◆ EXERCISE BRIEF
Repeat the lines below exactly as written, please, from the line with "[[text[i:i + max_chunk_size]" to the line with "Definition load_document (file_path", both lines included, and no others.

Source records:
(** * Text_Analysis: a shallow embedding of [main.py]

    The program loads a document, prints a chunked summary and then answers
    questions about the document in a read-eval loop.  The embedding keeps
    the shape of the Python source:

    - a Python [str] is a list of Unicode code points;
    - Python integers are [Z];
    - an exception is a value of [exn], and a computation that may raise
      returns a [result];
    - console output and collaborator invocations are recorded, in order,
      in a trace of [event]s; console input is a list of pending lines;
    - the parts of the Python runtime that live outside [main.py] (Unicode
      case folding, the file system, the two model pipelines) are the fields
      of the [Runtime] interface. *)

From Stdlib Require Import String Ascii Bool ZArith NArith Lia List.
Import ListNotations.

Set Implicit Arguments.

(** ** The pieces of the Python runtime the program uses *)

Module Py.

(** A code point. *)
Definition char := N.

(** A Python [str]. *)
Definition str := list char.

(** A string literal of the source (the literals below are ASCII). *)
Definition lit (s : string) : str :=
  map N_of_ascii (list_ascii_of_string s).

Definition char_eqb (a b : char) : bool := N.eqb a b.

(** [a == b] on strings. *)
Fixpoint str_eqb (a b : str) : bool :=
  match a, b with
  | [], [] => true
  | x :: a', y :: b' => char_eqb x y && str_eqb a' b'
  | _, _ => false
  end.

(** Exceptions the program can meet. *)
Inductive exn : Type :=
| ValueError (msg : string)
| IndexError (msg : string)
| EOFError
| ExternalError (msg : string).

Inductive result (A : Type) : Type :=
| Ok (a : A)
| Raise (e : exn).

Arguments Ok {A} a.
Arguments Raise {A} e.

Definition rbind {A B : Type} (r : result A) (k : A -> result B) : result B :=
  match r with
  | Ok a => k a
  | Raise e => Raise e
  end.

(** [len(s)]. *)
Definition len {A : Type} (s : list A) : Z := Z.of_nat (length s).

(** Clamping of one slice bound against a sequence of length [n]: a
    negative bound counts from the end, and both ends are clipped. *)
Definition slice_bound (n i : Z) : Z :=
  if (i <? 0)%Z then Z.max 0 (i + n) else Z.min i n.

(** [s[a:b]]. *)
Definition slice {A : Type} (s : list A) (a b : Z) : list A :=
  let lo := slice_bound (len s) a in
  let hi := slice_bound (len s) b in
  if (lo <? hi)%Z
  then firstn (Z.to_nat (hi - lo)) (skipn (Z.to_nat lo) s)
  else [].

(** The number of items of [range(start, stop, step)], [step <> 0]. *)
Definition range_len (start stop step : Z) : Z :=
  if (0 <? step)%Z
  then (if (start <? stop)%Z then (stop - start - 1) / step + 1 else 0)%Z
  else (if (stop <? start)%Z then (start - stop - 1) / (- step) + 1 else 0)%Z.

(** [range(start, stop, step)], as the list of its items. *)
Definition range (start stop step : Z) : result (list Z) :=
  if (step =? 0)%Z
  then Raise (ValueError "range() arg 3 must not be zero")
  else Ok (map (fun k => (start + Z.of_nat k * step)%Z)
               (seq 0 (Z.to_nat (range_len start stop step)))).

(** [s.startswith(p)]. *)
Fixpoint startswith (p s : str) : bool :=
  match p, s with
  | [], _ => true
  | _ :: _, [] => false
  | x :: p', y :: s' => char_eqb x y && startswith p' s'
  end.

(** [p in s] on strings: [p] occurs in [s] as a contiguous substring. *)
Fixpoint contains (p s : str) : bool :=
  startswith p s ||
  match s with
  | [] => false
  | _ :: s' => contains p s'
  end.

(** [sep.join(parts)]. *)
Fixpoint join (sep : str) (parts : list str) : str :=
  match parts with
  | [] => []
  | [p] => p
  | p :: more => p ++ sep ++ join sep more
  end.

(** [s.split(sep)] for a separator of one character. *)
Fixpoint split (sep : char) (s : str) : list str :=
  match s with
  | [] => [[]]
  | c :: s' =>
      if char_eqb c sep then [] :: split sep s'
      else match split sep s' with
           | [] => [[c]]
           | w :: ws => (c :: w) :: ws
           end
  end.

(** [xs[-1]]. *)
Fixpoint index_last {A : Type} (xs : list A) : result A :=
  match xs with
  | [] => Raise (IndexError "list index out of range")
  | [x] => Ok x
  | _ :: more => index_last more
  end.

(** The scan of [max(xs, key=key)] for a boolean key: the running maximum
    is replaced only by an item whose key is strictly greater. *)
Fixpoint max_scan {A : Type} (key : A -> bool) (best : A) (xs : list A) : A :=
  match xs with
  | [] => best
  | x :: more =>
      if negb (key best) && key x
      then max_scan key x more
      else max_scan key best more
  end.

(** [max(xs, key=key)]. *)
Definition max_by {A : Type} (key : A -> bool) (xs : list A) : result A :=
  match xs with
  | [] => Raise (ValueError "max() arg is an empty sequence")
  | x :: more => Ok (max_scan key x more)
  end.

(** [any(f(x) for x in xs)]. *)
Definition any {A : Type} (f : A -> bool) (xs : list A) : bool := existsb f xs.

(** Truth value of [None] or a string, as tested by [if document_text:]. *)
Definition truthy (v : option str) : bool :=
  match v with
  | None => false
  | Some [] => false
  | Some (_ :: _) => true
  end.

End Py.

Import Py.

(** ** What the program observes and what it is given *)

(** One observable action of a run, in program order. *)
Inductive event : Type :=
| EvPrompt (msg : str)
    (* [input(msg)]: the prompt is written and one line is read *)
| EvPrint (line : str)
    (* [print(...)]: the arguments joined by one space *)
| EvQA (question context : str)
    (* [qa_pipeline(question=..., context=...)] *)
| EvSummarizer (text : str) (max_length min_length : Z).
    (* [summarizer(text, max_length=..., min_length=..., do_sample=False)] *)

(** The environment of [main.py]: library functions and the two pipelines
    created at import time.  A pipeline either raises or yields the string
    the program reads from its return value ([answer["answer"]], respectively
    [summary[0]["summary_text"]]); both are deterministic (the summarizer is
    always run with [do_sample=False]), hence functions of their arguments. *)
Class Runtime : Type := {
  lower : str -> str;                        (* [str.lower] *)
  strip : str -> str;                        (* [str.strip] *)
  os_path_exists : str -> bool;              (* [os.path.exists] *)
  fitz_open : str -> result (list str);      (* page texts of a PDF, in page order *)
  docx_Document : str -> result (list str);  (* paragraph texts of a DOCX, in order *)
  open_read : str -> result str;             (* contents of a UTF-8 text file *)
  qa_pipeline : str -> str -> result str;
  summarizer : str -> Z -> Z -> result str
}.

(** A computation that prints, calls collaborators and may raise: the trace
    it leaves and its outcome. *)
Definition M (A : Type) : Type := (list event * result A)%type.

Definition ret {A : Type} (a : A) : M A := ([], Ok a).

Definition raise {A : Type} (e : exn) : M A := ([], Raise e).

Definition bind {A B : Type} (m : M A) (k : A -> M B) : M B :=
  match m with
  | (t, Ok a) => let (t', r) := k a in (t ++ t', r)
  | (t, Raise e) => (t, Raise e)
  end.

Definition lift {A : Type} (r : result A) : M A := ([], r).

Definition emit (e : event) : M unit := ([e], Ok tt).

Declare Scope py_scope.
Delimit Scope py_scope with py.
Notation "x <- m ;; k" := (bind m (fun x => k))
  (at level 61, m at next level, right associativity) : py_scope.
Notation "m ;; k" := (bind m (fun _ => k))
  (at level 61, right associativity) : py_scope.
Open Scope py_scope.

(** [print(a, b, ...)]. *)
Definition print (args : list str) : M unit :=
  emit (EvPrint (join (lit " ") args)).

(** ** The program *)

Definition nl : char := 10%N.
Definition dot : char := 46%N.
Definition cross_mark : char := 10060%N.          (* U+274C *)
Definition check_mark : char := 9989%N.           (* U+2705 *)
Definition speech_balloon : char := 128172%N.     (* U+1F4AC *)

Definition short_keywords : list str :=
  [lit "who"; lit "when"; lit "where"; lit "how many"; lit "how much"].

Definition long_keywords : list str :=
  [lit "explain"; lit "describe"; lit "what are"; lit "how does";
   lit "why"; lit "impact"; lit "effects"].

(** The chunking expression of [summarize_document] and [find_best_chunk]:
    [[text[i:i + max_chunk_size] for i in range(0, len(text), max_chunk_size)]]. *)
Definition chunks (text : str) (max_chunk_size : Z) : result (list str) :=
  rbind (range 0 (len text) max_chunk_size)
        (fun r => Ok (map (fun i => slice text i (i + max_chunk_size)) r)).

(** Default values of the keyword parameters. *)
Definition summarize_document_max_chunk_size : Z := 800.
Definition chat_with_document_max_chunk_size : Z := 1500.

Definition unsupported_message : str :=
  cross_mark :: lit " Unsupported format. Only PDF, DOCX, TXT are allowed.".

Section Program.

Context {RT : Runtime}.

Definition extract_text_from_pdf (file_path : str) : M str :=
  pages <- lift (fitz_open file_path) ;;
  ret (join [nl] pages).

Definition extract_text_from_docx (file_path : str) : M str :=
  paras <- lift (docx_Document file_path) ;;
  ret (join [nl] paras).

Definition extract_text_from_txt (file_path : str) : M str :=
  lift (open_read file_path).

Definition load_document (file_path : str) : M (option str) :=
  last_part <- lift (index_last (split dot file_path)) ;;
  let ext := lower last_part in
  if str_eqb ext (lit "pdf") then
    t <- extract_text_from_pdf file_path ;; ret (Some t)
  else if str_eqb ext (lit "docx") then
    t <- extract_text_from_docx file_path ;; ret (Some t)
  else if str_eqb ext (lit "txt") then
    t <- extract_text_from_txt file_path ;; ret (Some t)
  else
    print [unsupported_message] ;;
    ret None.

(** One invocation of the summarization pipeline. *)
Definition call_summarizer (text : str) (max_length min_length : Z) : M str :=
  emit (EvSummarizer text max_length min_length) ;;
  lift (summarizer text max_length min_length).

(** One invocation of the question-answering pipeline. *)
Definition call_qa (question context : str) : M str :=
  emit (EvQA question context) ;;
  lift (qa_pipeline question context).

(** The [for chunk in chunks] loop of [summarize_document]; [summary_texts]
    is the list built so far. *)
Fixpoint summarize_chunks (cs : list str) (summary_texts : list str) : M (list str) :=
  match cs with
  | [] => ret summary_texts
  | chunk :: more =>
      summary <- call_summarizer chunk 200 50 ;;
      summarize_chunks more (summary_texts ++ [summary])
  end.

Definition summarize_document (text : str) (max_chunk_size : Z) : M str :=
  print [nl :: lit "Generating summary..."] ;;
  cs <- lift (chunks text max_chunk_size) ;;
  summary_texts <- summarize_chunks cs [] ;;
  let final_summary := join (lit " ") summary_texts in
  print [nl :: lit "Summary:"; final_summary] ;;
  ret final_summary.

Definition classify_question_length (question : str) : str :=
  if any (fun keyword => contains keyword (lower question)) short_keywords then
    lit "short"
  else if any (fun keyword => contains keyword (lower question)) long_keywords then
    lit "long"
  else
    lit "medium".

Definition summarize_text (text : str) (max_length min_length : Z) : M str :=
  call_summarizer text max_length min_length.

Definition find_best_chunk (text query : str) (max_chunk_size : Z) : result str :=
  rbind (chunks text max_chunk_size)
        (fun cs => max_by (fun chunk => contains (lower query) (lower chunk)) cs).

◆ REPLY TO THE TASK
    [[text[i:i + max_chunk_size] for i in range(0, len(text), max_chunk_size)]]. *)
Definition chunks (text : str) (max_chunk_size : Z) : result (list str) :=
  rbind (range 0 (len text) max_chunk_size)
        (fun r => Ok (map (fun i => slice text i (i + max_chunk_size)) r)).

(** Default values of the keyword parameters. *)
Definition summarize_document_max_chunk_size : Z := 800.
Definition chat_with_document_max_chunk_size : Z := 1500.

Definition unsupported_message : str :=
  cross_mark :: lit " Unsupported format. Only PDF, DOCX, TXT are allowed.".

Section Program.

Context {RT : Runtime}.

Definition extract_text_from_pdf (file_path : str) : M str :=
  pages <- lift (fitz_open file_path) ;;
  ret (join [nl] pages).

Definition extract_text_from_docx (file_path : str) : M str :=
  paras <- lift (docx_Document file_path) ;;
  ret (join [nl] paras).

Definition extract_text_from_txt (file_path : str) : M str :=
  lift (open_read file_path).

Definition load_document (file_path : str) : M (option str) :=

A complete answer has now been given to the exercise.